BY "everyone" he means the low-income Latinos who crowd the apartment buildings along Mt. Pleasant Street. Rightly or not, they are associated with the drinking, loitering, and harassment of passers-by that lead many neighborhood residents to avoid the street.
The Latinos' big fear is gentrification. Longstanding plans by groups dominated by white homeowners to "clean up" and renovate Mt. Pleasant Street are seen as a threat to eliminate the multicultural flavor of the neighborhood. Despite homeowners' repeated assurances that they live in this neighborhood because of its cultural mix, Latinos remain distrustful.
The neighborhood's poor Latinos, mostly from Central America, have tended to avoid the traditional forums for discussion, such as town meetings of Mt. Pleasant's advisory neighborhood commission (ANC), the lowest level of representative government in the District of Columbia.
"It's not that they're not interested," says Boris Canjura, a Salvadoran immigrant who heads a coalition of Hispanic agencies. "They don't feel comfortable there. Most can't vote, so they can't elect ANC [representatives]. And they don't think the ANC gets anything done anyway."

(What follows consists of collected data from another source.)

(* ===== verification/Main.v ===== *)
(** * The process (cmd/tgenapp/main.go, and StopTGC's wait in pkg/tgc/tgc.go)

    [main] up to the controller it starts, with the environment, the log file
    and the Kubernetes client as inputs, and the wait for the informer with
    which a shutdown begins. *)
From S2P Require Import Prelude GoInt Strconv Net TGC.

Module main.

Definition PodName : string := "POD_NAME".
Definition NodeName : string := "NODE_NAME".
Definition Namespace : string := "NAMESPACE".
Definition LogFile : string := "/var/log/tgc.log".

(** The command line; the defaults are those [flag.Int] is given. *)
Record flags := mkFlags { readbufsize : Z; promport : Z; version : bool }.
Definition default_flags : flags := mkFlags 1000 2212 false.

(** [initializeLog]: the log file is opened, or its error is returned. *)
Definition initializeLog (OpenFile : string -> outcome unit) (logFile : string) : outcome unit :=
  OpenFile logFile.

(** [getClient]: errors are only logged, so a configuration that could not be
    read is passed on as nil, and a client that could not be made is nil. *)
Section Client.
Context {Config Client : Type}.
Definition getClient (InClusterConfig : outcome Config) (NewForConfig : option Config -> outcome Client)
    : outcome (option Client) :=
  let* config := match InClusterConfig with Ok c => Ok (Some c) | Err _ => Ok None | Panic w => Panic w end in
  match NewForConfig config with
  | Ok c => Ok (Some c)
  | Err _ => Ok None
  | Panic w => Panic w
  end.

(** How the start of the process ends. *)
Inductive startup :=
| VersionPrinted
| Refused (why : string)                              (* logged, and main returns *)
| Serving (tg : tgc.podTGC) (nodeName : string) (client : option Client)
    (maxProcs : option Z)          (* what runtime.GOMAXPROCS is set to, if it is *)
    (promPort : Z).                (* the endpoint is started, for the controller's registry *)

(** [os.Getenv] gives the empty text for a variable that is not set. *)
Definition setMaxProcs (LookupEnv : string -> option string) (NumCPU : Z) : option Z :=
  if decide (default "" (LookupEnv "GOMAXPROCS") = "") then Some NumCPU else None.

Definition main (f : flags) (OpenFile : string -> outcome unit) (LookupEnv : string -> option string)
    (NumCPU : Z) (InClusterConfig : outcome Config) (NewForConfig : option Config -> outcome Client) : outcome startup :=
  if version f then Ok VersionPrinted else
  match initializeLog OpenFile LogFile with
  | Err e => Panic e
  | Panic w => Panic w
  | Ok _ =>
      match LookupEnv PodName with
      | None => Ok (Refused "no pod name set in env variable")
      | Some podName =>
          match LookupEnv NodeName with
          | None => Ok (Refused "no node name set in env variable")
          | Some nodeName =>
              match LookupEnv Namespace with
              | None => Ok (Refused "no namespace set in env variable")
              | Some namespace =>
                  let* clientSet := getClient InClusterConfig NewForConfig in
                  Ok (Serving (tgc.NewPodTGController podName namespace (readbufsize f)) nodeName clientSet
                        (setMaxProcs LookupEnv NumCPU) (promport f))
              end
          end
      end
  end.

(** Once the log is open the process serves exactly when its three names are
    in the environment, provided [getClient] returns, with a client or not. *)
Lemma main_serves f OpenFile LookupEnv NumCPU InClusterConfig NewForConfig client :
  version f = false -> OpenFile LogFile = Ok tt -> getClient InClusterConfig NewForConfig = Ok client ->
  (exists tg node procs port,
     main f OpenFile LookupEnv NumCPU InClusterConfig NewForConfig = Ok (Serving tg node client procs port)) <->
  Forall (fun name => is_Some (LookupEnv name)) [PodName; NodeName; Namespace].
Proof.
  intros Hv Ho Ec. unfold main, initializeLog. rewrite Hv, Ho, Ec, !Forall_cons.
  destruct (LookupEnv PodName) as [p|] eqn:E1; [|split; [by intros (?&?&?&?&?)|by intros [[? ?] _]]].
  destruct (LookupEnv NodeName) as [n|] eqn:E2; [|split; [by intros (?&?&?&?&?)|by intros (_ & [? ?] & _)]].
  destruct (LookupEnv Namespace) as [ns|] eqn:E3; [|split; [by intros (?&?&?&?&?)|by intros (_ & _ & [? ?] & _)]].
  simpl. split; [|by eauto]. intros _. split_and!; [by eexists..|by apply Forall_nil].
Qed.
End Client.

(** ** The wait at the beginning of StopTGC

    [now i] is the clock at the [i]-th turn of the loop, [running i] what the
    load of [isRunning] gives in it.  The result is how many turns are made;
    [fuel] only bounds the recursion. *)
Definition stopTimeout : Z := 3000000000.
Definition stopPause : Z := 600000000.

Fixpoint await_informer (fuel : nat) (tEnd : Z) (now : nat -> Z) (running : nat -> bool) (i : nat) : option nat :=
  match fuel with
  | O => None
  | Datatypes.S fuel =>
      if now i <? tEnd then
        if running i then await_informer fuel tEnd now running (Datatypes.S i) else Some (Datatypes.S i)
      else Some i
  end.

(** A stuck informer delays the shutdown by at most five turns. *)
Lemma await_informer_bound start now running :
  (forall i, start + Z.of_nat i * stopPause <= now i) ->
  exists n, await_informer 6 (start + stopTimeout) now running 0 = Some n /\ (n <= 5)%nat.
Proof.
  intros Hc. assert (forall fuel i, (i + fuel = 6)%nat -> (i <= 5)%nat ->
    exists n, await_informer fuel (start + stopTimeout) now running i = Some n /\ (n <= 5)%nat) as Hw.
  { induction fuel as [|fuel IH]; intros i Hi Hb; [lia|]. simpl.
    destruct (Z.ltb_spec (now i) (start + stopTimeout)) as [Hlt|]; [|by exists i].
    assert (i < 5)%nat by (specialize (Hc i); unfold stopPause, stopTimeout in *; lia).
    destruct (running i); [|by exists (Datatypes.S i)]. apply IH; lia. }
  apply Hw; lia.
Qed.

End main.
Lemma removal_is_idempotent_witness :
  (In 3 (ids (live (run desktop App_tsx [] (Portfolio_init desktop App_tsx))))
   /\ S (length (live (step desktop App_tsx (AnimationComplete 3)
                         (run desktop App_tsx [] (Portfolio_init desktop App_tsx)))))
      = length (live (run desktop App_tsx [] (Portfolio_init desktop App_tsx))))
  /\ (~ In 3 (ids (live (run desktop App_tsx [Click 3] (Portfolio_init desktop App_tsx))))
      /\ live (step desktop App_tsx (AnimationComplete 3)
                 (run desktop App_tsx [Click 3] (Portfolio_init desktop App_tsx)))
         = live (run desktop App_tsx [Click 3] (Portfolio_init desktop App_tsx))).
Proof.
  split.
  - assert (Hin : In 3 (ids (live (run desktop App_tsx [] (Portfolio_init desktop App_tsx)))))
      by (vm_compute; tauto).
    split; [exact Hin |].
    pose proof (removal_is_idempotent desktop App_tsx [] 3 []) as K.
    cbv zeta in K. destruct K as (_ & _ & _ & _ & K & _). exact (K Hin).
  - assert (Hout : ~ In 3 (ids (live (run desktop App_tsx [Click 3]
                                        (Portfolio_init desktop App_tsx)))))
      by (vm_compute; intuition discriminate).
    split; [exact Hout |].
    pose proof (removal_is_idempotent desktop App_tsx [Click 3] 3 []) as K.
    cbv zeta in K. destruct K as (_ & _ & _ & _ & _ & K).
    destruct (K Hout) as (K1 & _). exact K1.
Defined.

(** ** Popping *)




(** The same click seen through: the context is suspended, the handler is
    parked; when [resume()] is then rejected, the catch block runs and the
    balloon goes. *)
Example parked_click_removes_on_rejection :
  ids (live (run handheld App_tsx [Click 3; ResumeSettled 0 false]
               (Portfolio_init handheld App_tsx)))
  = [1; 2; 4; 5; 6; 7; 8; 9; 10; 11; 12]
  /\ log (page (run handheld App_tsx [Click 3; ResumeSettled 0 false]
                  (Portfolio_init handheld App_tsx)))
     = [StopPropagation; PopCalled; Audio new_AudioContext; Audio resume;
        Caught; RemoveRequest 3].
Proof. split; vm_compute; reflexivity. Qed.

(** A click parked in a layer that is then unmounted: when its promise is
    fulfilled the handler runs all the same -- it builds the graph (22 more
    Web Audio calls) and requests the removal -- although no layer is
    mounted. *)
Example parked_click_outlives_its_layer :
  parked (run phone App_tsx [Click 3; ToggleBalloons] (Portfolio_init phone App_tsx)) = [3]
  /\ audio_calls (page (run phone App_tsx [Click 3; ToggleBalloons]
                          (Portfolio_init phone App_tsx))) = 2
  /\ layer (run phone App_tsx [Click 3; ToggleBalloons; ResumeSettled 0 true]
              (Portfolio_init phone App_tsx)) = None
  /\ audio_calls (page (run phone App_tsx [Click 3; ToggleBalloons; ResumeSettled 0 true]
                          (Portfolio_init phone App_tsx))) = 24
  /\ last (log (page (run phone App_tsx [Click 3; ToggleBalloons; ResumeSettled 0 true]
                        (Portfolio_init phone App_tsx)))) Caught
     = RemoveRequest 3
  /\ parked (run phone App_tsx [Click 3; ToggleBalloons; ResumeSettled 0 true]
               (Portfolio_init phone App_tsx)) = [].
Proof. repeat split; vm_compute; reflexivity. Qed.

(** And when a new layer has been mounted in between, whose ids start at 1
    again: the late request of the old handler for balloon 3 does not remove
    the new balloon 3. *)
Example late_request_misses_the_new_layer :
  ids (live (run phone App_tsx [Click 3; ToggleBalloons; ToggleBalloons; ResumeSettled 0 true]
               (Portfolio_init phone App_tsx)))
  = seq 1 12.
Proof. vm_compute. reflexivity. Qed.



(** ** Disabling and re-enabling *)

(** What [BalloonsLayer] itself does when it is re-rendered with
    [enabled = false]: the cleanup stops the interval, the effect returns at
    [if (!enabled) return], and the balloons and the id counter stay. *)
Lemma layer_pauses_and_keeps br file m w :
  balloons (lay (snd (BalloonsLayer_update br file true m false m w))) = balloons (lay w)
  /\ idRef (lay (snd (BalloonsLayer_update br file true m false m w))) = idRef (lay w)
  /\ spawn (lay (snd (BalloonsLayer_update br file true m false m w))) = None.
Proof.
  unfold BalloonsLayer_update, spawn_cleanup, spawn_effect, bind, modify, ret.
  rewrite Bool.eqb_reflx. cbn. repeat split.
Qed.

(** And when it is re-rendered with [enabled = true] again: the burst of
    twelve is appended to whatever is live, without looking at the cap.  The
    bound of 36 on the page rests on [Portfolio] mounting the layer empty. *)
Lemma layer_burst_is_unguarded br file m w :
  length (balloons (lay (snd (BalloonsLayer_update br file false m true m w))))
  = length (balloons (lay w)) + 12.
Proof.
  unfold BalloonsLayer_update, spawn_cleanup, spawn_effect, bind, modify, ret.
  rewrite Bool.eqb_reflx. cbn [Bool.eqb negb fst snd].
  match goal with
  | |- context [Array_from 12 _ ?W] =>
      destruct (Array_from_next_balloon br file 12 W) as (l & g & E & Hids & _)
  end.
  rewrite E. cbn. rewrite length_app, (ids_length l 12 _ Hids). reflexivity.
Qed.

(** C2, on the code. [Portfolio] renders the layer as
    [{balloonsOn && <BalloonsLayer ... />}]: on every reachable page where the
    balloons are on, turning them off unmounts the layer, and the live set is
    empty at once, whatever it held. *)
Theorem disabling_unmounts_the_layer br file es :
  let p := run br file es (Portfolio_init br file) in
  balloonsOn p = true ->
  layer (step br file ToggleBalloons p) = None
  /\ live (step br file ToggleBalloons p) = [].
Proof.
  cbv zeta. intros Hon. unfold step, commit, live. rewrite Hon. cbn [negb].
  destruct (layer (run br file es (Portfolio_init br file))); cbn; split; reflexivity.
Qed.

Lemma disabling_unmounts_the_layer_witness :
  (balloonsOn (run desktop App_tsx (map AnimationComplete (seq 1 7))
                 (Portfolio_init desktop App_tsx)) = true
   /\ ids (live (run desktop App_tsx (map AnimationComplete (seq 1 7))
                   (Portfolio_init desktop App_tsx))) = [8; 9; 10; 11; 12])
  /\ live (step desktop App_tsx ToggleBalloons
             (run desktop App_tsx (map AnimationComplete (seq 1 7))
                (Portfolio_init desktop App_tsx))) = [].
Proof.
  assert (Hon : balloonsOn (run desktop App_tsx (map AnimationComplete (seq 1 7))
                              (Portfolio_init desktop App_tsx)) = true)
    by (vm_compute; reflexivity).
  split; [split; [exact Hon | vm_compute; reflexivity] |].
  pose proof (disabling_unmounts_the_layer desktop App_tsx
                (map AnimationComplete (seq 1 7))) as K.
  cbv zeta in K. destruct (K Hon) as (_ & K2). exact K2.
Defined.

(** Live ids are pairwise distinct on every reachable page, and every new
    balloon gets an id above all live ones. *)
Lemma live_ids_distinct br file es :
  NoDup (ids (live (run br file es (Portfolio_init br file)))).
Proof.
  pose proof (page_ok_reachable br file es) as Hp. unfold page_ok, live in *.
  destruct (layer (run br file es (Portfolio_init br file))) as [l |]; [| constructor].
  destruct Hp as (_ & _ & _ & _ & _ & H). exact H.
Qed.

Lemma live_ids_below_counter br file es l :
  layer (run br file es (Portfolio_init br file)) = Some l ->
  Forall (fun b => id b < idRef l) (balloons l).
Proof.
  intros Hl. pose proof (page_ok_reachable br file es) as Hp. unfold page_ok in Hp.
  rewrite Hl in Hp. destruct Hp as (_ & _ & _ & _ & H & _). exact H.
Qed.

(** C6, on the code. Turning the balloons off and on again mounts a new
    layer, whose [idRef] starts at 1 again: of the 24 balloons built by then,
    the ids are 1..12 twice. *)
Theorem ids_restart_on_reenabling br file :
  ids (created (page (run br file [ToggleBalloons; ToggleBalloons]
                        (Portfolio_init br file))))
  = seq 1 12 ++ seq 1 12
  /\ ~ NoDup (ids (created (page (run br file [ToggleBalloons; ToggleBalloons]
                                    (Portfolio_init br file))))).
Proof.
  assert (E : ids (created (page (run br file [ToggleBalloons; ToggleBalloons]
                                    (Portfolio_init br file))))
              = seq 1 12 ++ seq 1 12) by (vm_compute; reflexivity).
  split; [exact E |].
  rewrite E. intros H. cbn in H.
  inversion H as [| ? ? Hin _]; subst. apply Hin. cbn. tauto.
Qed.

Latino leaders acknowledge that they themselves have yet to focus on organizing the Latinos of Mt. Pleasant to deal with community problems.
The disturbances of the past year have spurred a variety of responses. Some residents - white, black, and Latino - have moved out.
Others have redoubled their efforts to get city officials to pay attention to drug-dealing, public drinking, and alcohol sales to visibly inebriated people. That Mt. Pleasant Street has 21 liquor licenses on just a two-block stretch has not helped.
A chapter of "orange hats," a citizens' group that walks the streets with police as a show of force against criminals, has started here. But the group is all white, and some residents fear it is divisive.
Some are getting involved in the community for the first time. Mike Smith, a 15-year resident, has joined with a small group of largely white homeowners to start a new Mt. Pleasant civic association. Their agenda: to clean up the alcohol problem and to get the mayor's attention.
Mr. Smith is aware that this new group needs a healthy minority component to avoid charges of being anti-Latino. But, with anger and frustration rising in his voice, he says he and other homeowners have gotten fed up with being portrayed as "the enemy" and "gentrifiers."
"We are the ones who have invested time and money to make this neighborhood a better place," Smith says. "Someone needs to stick up for us, too."
A new faceoff may be in the works, however, between the civic association and a planned new "multicultural coalition." All are welcome, including "white progressives," says Ken Fealing, a black ANC commissioner in Mt. Pleasant and an initiator of this new coalition.
"I'd been hearing from a number of people about the direction of the neighborhood, that policy is `homeowner driven,' " says Mr. Fealing. "They [the homeowners] raise public drinking and crime as the No. 1 issue in the neighborhood. But low-income people see it as another attempt to drive them out of the neighborhood."
No one denies Mt. Pleasant's alcohol problem or that Latinos who get drunk in public need to stop.
But at this point, the alcohol issue has taken on greater significance as the "driving wedge" between Mt. Pleasant's haves and have-nots. Ultimately, the Latinos themselves have to address the problem, Mr. Fealing says.
At root, Mt. Pleasant's concerned citizens have many goals in common: safer and cleaner streets, less alcohol, and the preservation of the neighborhood's blend of cultures. The challenge will be for people of different backgrounds and income levels within the neighborhood to trust each other and learn to work together.
Even ANC leader Alice Kelly, who knows Mt. Pleasant's problems as well as anybody, holds out hope: "There are too many activists in the neighborhood to let it go down the tubes."